### Provided data ###

Lemma escape_char_tail c :
  is_space c = false -> rtrim (escape_char c) = escape_char c.
Proof. each_char c; intros H; try discriminate H; reflexivity. Qed.

Lemma head_ok_app a b : a <> EmptyString -> head_ok (a ++ b) = head_ok a.
Proof. destruct a; [congruence|reflexivity]. Qed.

Lemma head_ok_escape t : head_ok t = true -> head_ok (escape t) = true.
Proof.
  destruct t as [|c r]; [reflexivity|]. cbn [head_ok escape]. intros H.
  rewrite head_ok_app by apply escape_char_nonempty.
  apply escape_char_head. now destruct (is_space c).
Qed.

Lemma rtrim_app a b :
  rtrim b <> EmptyString -> rtrim (a ++ b) = (a ++ rtrim b)%string.
Proof.
  intros Hb. induction a as [|x a IH]; [reflexivity|].
  cbn [append rtrim]. rewrite IH.
  destruct (a ++ rtrim b)%string eqn:E; [|reflexivity].
  destruct a; cbn in E; [congruence|discriminate E].
Qed.

Lemma rtrim_fixed_tail c r :
  rtrim (String c r) = String c r ->
  (r = EmptyString /\ is_space c = false)
  \/ (r <> EmptyString /\ rtrim r = r).
Proof.
  cbn [rtrim]. destruct (rtrim r) as [|c' r'] eqn:E.
  - destruct (is_space c); [discriminate|].
    intros H. injection H as <-. now left.
  - intros H. injection H as <-. right. split; [discriminate|reflexivity].
Qed.

Lemma rtrim_escape t : rtrim t = t -> rtrim (escape t) = escape t.
Proof.
  induction t as [|c r IH]; [reflexivity|]. intros H.
  destruct (rtrim_fixed_tail c r H) as [[-> Hc]|[Hr Hfix]].
  - cbn [escape]. rewrite append_empty. now apply escape_char_tail.
  - cbn [escape]. specialize (IH Hfix).
    rewrite rtrim_app; rewrite IH; [reflexivity|now apply escape_nonempty].
Qed.

(** Escaping a trimmed string leaves it trimmed. *)
Lemma sanitized_name_neat u : trim (escape (trim u)) = escape (trim u).
Proof.
  unfold trim at 1.
  rewrite (ltrim_head_ok (escape (trim u))).
  - apply rtrim_escape. unfold trim. apply rtrim_idempotent.
  - apply head_ok_escape. unfold trim. apply head_ok_rtrim, head_ok_ltrim.
Qed.

Lemma escape_char_plain c : special c = false -> escape_char c = String c EmptyString.
Proof. each_char c; intros H; try discriminate H; reflexivity. Qed.

Lemma escape_char_special c : free_of special (escape_char c) = negb (special c).
Proof. each_char c; reflexivity. Qed.

Lemma escape_char_length c :
  (1 <= String.length (escape_char c))%nat
  /\ (special c = true -> 2 <= String.length (escape_char c))%nat.
Proof.
  each_char c; vm_compute; (split; [lia|intros H; first [discriminate H|lia]]).
Qed.

Lemma escape_special s : free_of special (escape s) = free_of special s.
Proof.
  induction s as [|c r IH]; [reflexivity|].
  cbn [escape free_of]. now rewrite free_of_app, escape_char_special, IH.
Qed.

Lemma escape_plain s : free_of special s = true -> escape s = s.
Proof.
  induction s as [|c r IH]; [reflexivity|]. cbn [free_of escape].
  intros H. apply andb_true_iff in H as [Hc Hr].
  rewrite escape_char_plain by now destruct (special c).
  cbn. now rewrite IH.
Qed.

###

**Problem to work on:** Would you write out the full set of records above without alteration?

**Answer section:**
Lemma escape_char_tail c :
  is_space c = false -> rtrim (escape_char c) = escape_char c.
Proof. each_char c; intros H; try discriminate H; reflexivity. Qed.

Lemma head_ok_app a b : a <> EmptyString -> head_ok (a ++ b) = head_ok a.
Proof. destruct a; [congruence|reflexivity]. Qed.

Lemma head_ok_escape t : head_ok t = true -> head_ok (escape t) = true.
Proof.
  destruct t as [|c r]; [reflexivity|]. cbn [head_ok escape]. intros H.
  rewrite head_ok_app by apply escape_char_nonempty.
  apply escape_char_head. now destruct (is_space c).
Qed.

Lemma rtrim_app a b :
  rtrim b <> EmptyString -> rtrim (a ++ b) = (a ++ rtrim b)%string.
Proof.
  intros Hb. induction a as [|x a IH]; [reflexivity|].
  cbn [append rtrim]. rewrite IH.
  destruct (a ++ rtrim b)%string eqn:E; [|reflexivity].
  destruct a; cbn in E; [congruence|discriminate E].
Qed.

Lemma rtrim_fixed_tail c r :
  rtrim (String c r) = String c r ->
  (r = EmptyString /\ is_space c = false)
  \/ (r <> EmptyString /\ rtrim r = r).
Proof.
  cbn [rtrim]. destruct (rtrim r) as [|c' r'] eqn:E.
  - destruct (is_space c); [discriminate|].
    intros H. injection H as <-. now left.
  - intros H. injection H as <-. right. split; [discriminate|reflexivity].
Qed.

Lemma rtrim_escape t : rtrim t = t -> rtrim (escape t) = escape t.
Proof.
  induction t as [|c r IH]; [reflexivity|]. intros H.
  destruct (rtrim_fixed_tail c r H) as [[-> Hc]|[Hr Hfix]].
  - cbn [escape]. rewrite append_empty. now apply escape_char_tail.
  - cbn [escape]. specialize (IH Hfix).
    rewrite rtrim_app; rewrite IH; [reflexivity|now apply escape_nonempty].
Qed.

(** Escaping a trimmed string leaves it trimmed. *)
Lemma sanitized_name_neat u : trim (escape (trim u)) = escape (trim u).
Proof.
  unfold trim at 1.
  rewrite (ltrim_head_ok (escape (trim u))).
  - apply rtrim_escape. unfold trim. apply rtrim_idempotent.
  - apply head_ok_escape. unfold trim. apply head_ok_rtrim, head_ok_ltrim.
Qed.

Lemma escape_char_plain c : special c = false -> escape_char c = String c EmptyString.
Proof. each_char c; intros H; try discriminate H; reflexivity. Qed.

Lemma escape_char_special c : free_of special (escape_char c) = negb (special c).
Proof. each_char c; reflexivity. Qed.

Lemma escape_char_length c :
  (1 <= String.length (escape_char c))%nat
  /\ (special c = true -> 2 <= String.length (escape_char c))%nat.
Proof.
  each_char c; vm_compute; (split; [lia|intros H; first [discriminate H|lia]]).
Qed.

Lemma escape_special s : free_of special (escape s) = free_of special s.
Proof.
  induction s as [|c r IH]; [reflexivity|].
  cbn [escape free_of]. now rewrite free_of_app, escape_char_special, IH.
Qed.

Lemma escape_plain s : free_of special s = true -> escape s = s.
Proof.
  induction s as [|c r IH]; [reflexivity|]. cbn [free_of escape].
  intros H. apply andb_true_iff in H as [Hc Hr].
  rewrite escape_char_plain by now destruct (special c).
  cbn. now rewrite IH.
Qed.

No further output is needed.